◆ TASK ITEM ◆
When you reach the line with "Inductive Exn : Type" in the data below, begin printing lines exactly, and stop once the line with "Variable py_int : string → option Z." has been printed.

Collected data entries

BEGIN

Local Open Scope Z_scope.
Set Warnings "-register-all,-clear-no-such-hyp".

(** ** Values, exceptions and results *)

Inductive JSON : Type :=
| JNull
| JBool (b : bool)
| JNum (n : Z)
| JStr (s : string)
| JArr (xs : list JSON)
| JObj (kvs : list (string * JSON)).

Inductive Exn : Type :=
| UnsupportedTypeId
| HTTPError (status : Z)
| TransportError
| JSONDecodeError
| KeyError (key : string)
| IndexError
| TypeError
| AttributeError (attr : string)
| ValueError.

Inductive Result (A : Type) : Type :=
| Ok (a : A)
| Raise (e : Exn).
Arguments Ok {A} a.
Arguments Raise {A} e.

Definition rbind {A B} (r : Result A) (k : A → Result B) : Result B :=
  match r with
  | Ok a => k a
  | Raise e => Raise e
  end.

Notation "'do' x <- r ; k" := (rbind r (fun x => k))
  (at level 10, x pattern, r at level 100, k at level 200).

Fixpoint rmap {A B} (f : A → Result B) (l : list A) : Result (list B) :=
  match l with
  | [] => Ok []
  | a :: l' => do b <- f a; do bs <- rmap f l'; Ok (b :: bs)
  end.

Definition is_ok {A} (r : Result A) : Prop := ∃ a, r = Ok a.

(** ** Module constants: the retry configuration read from the environment *)

Record Config := {
  HTTP_TOTAL_RETRIES : Z;
  HTTP_RETRY_BACKOFF : float;
  HTTP_TIMEOUT : Z
}.

(** [urllib3.util.retry.Retry], the fields the client sets. *)
Record Retry := {
  total : Z;
  status_forcelist : list Z;
  method_whitelist : list string;
  backoff_factor : float
}.

(** [PulpRetryAdapter]: an [HTTPAdapter] whose [max_retries] is the policy
    below. *)
Record Adapter := { max_retries : Retry }.

Section Environment.
(** [int(s)] and [float(s)] on a string taken from the environment; [None]
    stands for the [ValueError] they raise. *)
Variable py_int : string → option Z.
Variable py_float : string → option float.

Definition int_of_env (o : option string) (default : Z) : Result Z :=
  match o with
  | None => Ok default
  | Some s => match py_int s with Some n => Ok n | None => Raise ValueError end
  end.

Definition float_of_env (o : option string) (default : float) : Result float :=
  match o with
  | None => Ok default
  | Some s => match py_float s with Some x => Ok x | None => Raise ValueError end
  end.

(** Lines 18-20, evaluated once when the module is imported. [float(1)] is
    [1.0]. *)
Definition load_config (environ : gmap string string) : Result Config :=
  do retries <- int_of_env (environ !! "UBIPOP_HTTP_TOTAL_RETRIES"%string) 10;
  do backoff <- float_of_env (environ !! "UBIPOP_HTTP_RETRY_BACKOFF"%string) 1%float;
  do tmo <- int_of_env (environ !! "UBIPOP_HTTP_TIMEOUT"%string) 120;
  Ok {| HTTP_TOTAL_RETRIES := retries;
        HTTP_RETRY_BACKOFF := backoff;
        HTTP_TIMEOUT := tmo |}.
End Environment.

(** [PulpRetryAdapter.__init__]: the two keyword arguments it reads with
    [kwargs.get] are the optional arguments here. *)
Definition PulpRetryAdapter (cfg : Config)
    (total_retries : option Z) (backoff : option float) : Adapter :=
  {| max_retries :=
       {| total := default (HTTP_TOTAL_RETRIES cfg) total_retries;
          status_forcelist := [500; 502; 503; 504];
          method_whitelist :=
            ["HEAD"; "TRACE"; "GET"; "POST"; "PUT"; "OPTIONS"; "DELETE"]%string;
          backoff_factor := default (HTTP_RETRY_BACKOFF cfg) backoff |} |}.

(** ** Sessions, requests and the state the client threads *)

(** [requests.Session]: the attributes [_make_session] sets. A fresh session
    has neither certificate nor credentials; [mount] binds a prefix to an
    adapter. *)
Record Session := {
  cert : option string;
  session_auth : option (list string);
  adapters : gmap string Adapter
}.

Definition Session_new : Session :=
  {| cert := None; session_auth := None; adapters := ∅ |}.

Definition mount (prefix : string) (a : Adapter) (s : Session) : Session :=
  {| cert := cert s; session_auth := session_auth s;
     adapters := <[prefix := a]> (adapters s) |}.

Record HttpRequest := {
  method : string;
  req_url : string;
  json : option JSON;
  verify : bool;
  timeout : Z
}.

(** What the transport returns: the status code and the decoded body
    ([None] when [Response.json()] raises). *)
Record Response := {
  status_code : Z;
  body : option JSON
}.

Inductive Event : Type :=
| EDisableWarnings
| EHttp (worker : nat) (req : HttpRequest)
| ESleep (delay : float)
| ELog (fmt : string) (args : list string).

(** [local] is [self.local], a [threading.local()]: one optional [session]
    attribute per worker. *)
Record State := {
  local : gmap nat Session;
  trace : list Event
}.

Definition set_local (l : gmap nat Session) (st : State) : State :=
  {| local := l; trace := trace st |}.

Definition emit (e : Event) (st : State) : State :=
  {| local := local st; trace := trace st ++ [e] |}.

(** The state and exception monad of the client's operations. *)
Definition M (A : Type) : Type := State → Result A * State.

Definition ret {A} (a : A) : M A := fun st => (Ok a, st).
Definition raise {A} (e : Exn) : M A := fun st => (Raise e, st).
Definition lift {A} (r : Result A) : M A := fun st => (r, st).
Definition bind {A B} (m : M A) (k : A → M B) : M B :=
  fun st =>
    match m st with
    | (Ok a, st') => k a st'
    | (Raise e, st') => (Raise e, st')
    end.

Notation "'let*' x := m 'in' k" := (bind m (fun x => k))
  (at level 10, x pattern, m at level 100, k at level 200).

Fixpoint mapM {A B} (f : A → M B) (l : list A) : M (list B) :=
  match l with
  | [] => ret []
  | a :: l' => let* b := f a in let* bs := mapM f l' in ret (b :: bs)
  end.

Definition log_info (fmt : string) (args : list string) : M unit :=
  fun st => (Ok tt, emit (ELog fmt args) st).

(** ** JSON as Python sees it *)

Fixpoint assoc_get {V} (k : string) (kvs : list (string * V)) : option V :=
  match kvs with
  | [] => None
  | (k', v) :: rest => if String.eqb k k' then Some v else assoc_get k rest
  end.

(** [d[key]] for a string [key]: a [dict] looks the key up, anything else
    decoded from JSON does not take a string subscript. *)
Definition getitem (d : JSON) (key : string) : Result JSON :=
  match d with
  | JObj kvs =>
      match assoc_get key kvs with
      | Some v => Ok v
      | None => Raise (KeyError key)
      end
  | _ => Raise TypeError
  end.

Fixpoint chars (s : string) : list string :=
  match s with
  | EmptyString => []
  | String c s' => String c EmptyString :: chars s'
  end.

(** [for item in x]: a list yields its elements, a dict its keys, a string
    its characters; the other JSON values are not iterable. *)
Definition iterate (x : JSON) : Result (list JSON) :=
  match x with
  | JArr xs => Ok xs
  | JObj kvs => Ok (map (fun kv => JStr kv.1) kvs)
  | JStr s => Ok (map JStr (chars s))
  | _ => Raise TypeError
  end.

(** [Response.json()]. *)
Definition response_json (r : Response) : Result JSON :=
  match body r with
  | Some j => Ok j
  | None => Raise JSONDecodeError
  end.

Definition as_str (x : JSON) : Result string :=
  match x with JStr s => Ok s | _ => Raise TypeError end.

Definition as_int (x : JSON) : Result Z :=
  match x with JNum n => Ok n | _ => Raise TypeError end.

Definition as_str_list (x : JSON) : Result (list string) :=
  match x with JArr xs => rmap as_str xs | _ => Raise TypeError end.

Definition as_profiles (x : JSON) : Result (list (string * list string)) :=
  match x with
  | JObj kvs => rmap (fun kv => do names <- as_str_list kv.2; Ok (kv.1, names)) kvs
  | _ => Raise TypeError
  end.

(** Truth value of an optional string argument ([None] and the empty string
    are false). *)
Definition truthy (o : option string) : bool :=
  match o with
  | Some s => negb (String.eqb s "")
  | None => false
  end.

(** ** Unit model

    The fields carry the types of the data model (names, streams, contexts,
    architectures and file names are strings, a module version is an
    integer, the profiles of a module-defaults unit map a stream to a list of
    profile names). Fields the client only passes along ([packages] and
    [profiles] of a module) stay JSON. The source stores whatever the
    metadata holds; here the searches read each field at its type and report
    metadata of another JSON type as [TypeError], once the lookups of the
    record are done. The three classes share attribute names in the source;
    the records prefix them. *)

Record Package := {
  pkg_name : string;
  pkg_filename : string;
  pkg_sourcerpm : option string;
  pkg_is_modular : bool;
  pkg_version : string;
  pkg_release : string;
  pkg_epoch : string;
  pkg_associate_source_repo_id : string
}.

END

◆ TASK RESULT ◆
Inductive Exn : Type :=
| UnsupportedTypeId
| HTTPError (status : Z)
| TransportError
| JSONDecodeError
| KeyError (key : string)
| IndexError
| TypeError
| AttributeError (attr : string)
| ValueError.

Inductive Result (A : Type) : Type :=
| Ok (a : A)
| Raise (e : Exn).
Arguments Ok {A} a.
Arguments Raise {A} e.

Definition rbind {A B} (r : Result A) (k : A → Result B) : Result B :=
  match r with
  | Ok a => k a
  | Raise e => Raise e
  end.

Notation "'do' x <- r ; k" := (rbind r (fun x => k))
  (at level 10, x pattern, r at level 100, k at level 200).

Fixpoint rmap {A B} (f : A → Result B) (l : list A) : Result (list B) :=
  match l with
  | [] => Ok []
  | a :: l' => do b <- f a; do bs <- rmap f l'; Ok (b :: bs)
  end.

Definition is_ok {A} (r : Result A) : Prop := ∃ a, r = Ok a.

(** ** Module constants: the retry configuration read from the environment *)

Record Config := {
  HTTP_TOTAL_RETRIES : Z;
  HTTP_RETRY_BACKOFF : float;
  HTTP_TIMEOUT : Z
}.

(** [urllib3.util.retry.Retry], the fields the client sets. *)
Record Retry := {
  total : Z;
  status_forcelist : list Z;
  method_whitelist : list string;
  backoff_factor : float
}.

(** [PulpRetryAdapter]: an [HTTPAdapter] whose [max_retries] is the policy
    below. *)
Record Adapter := { max_retries : Retry }.

Section Environment.
(** [int(s)] and [float(s)] on a string taken from the environment; [None]
    stands for the [ValueError] they raise. *)
Variable py_int : string → option Z.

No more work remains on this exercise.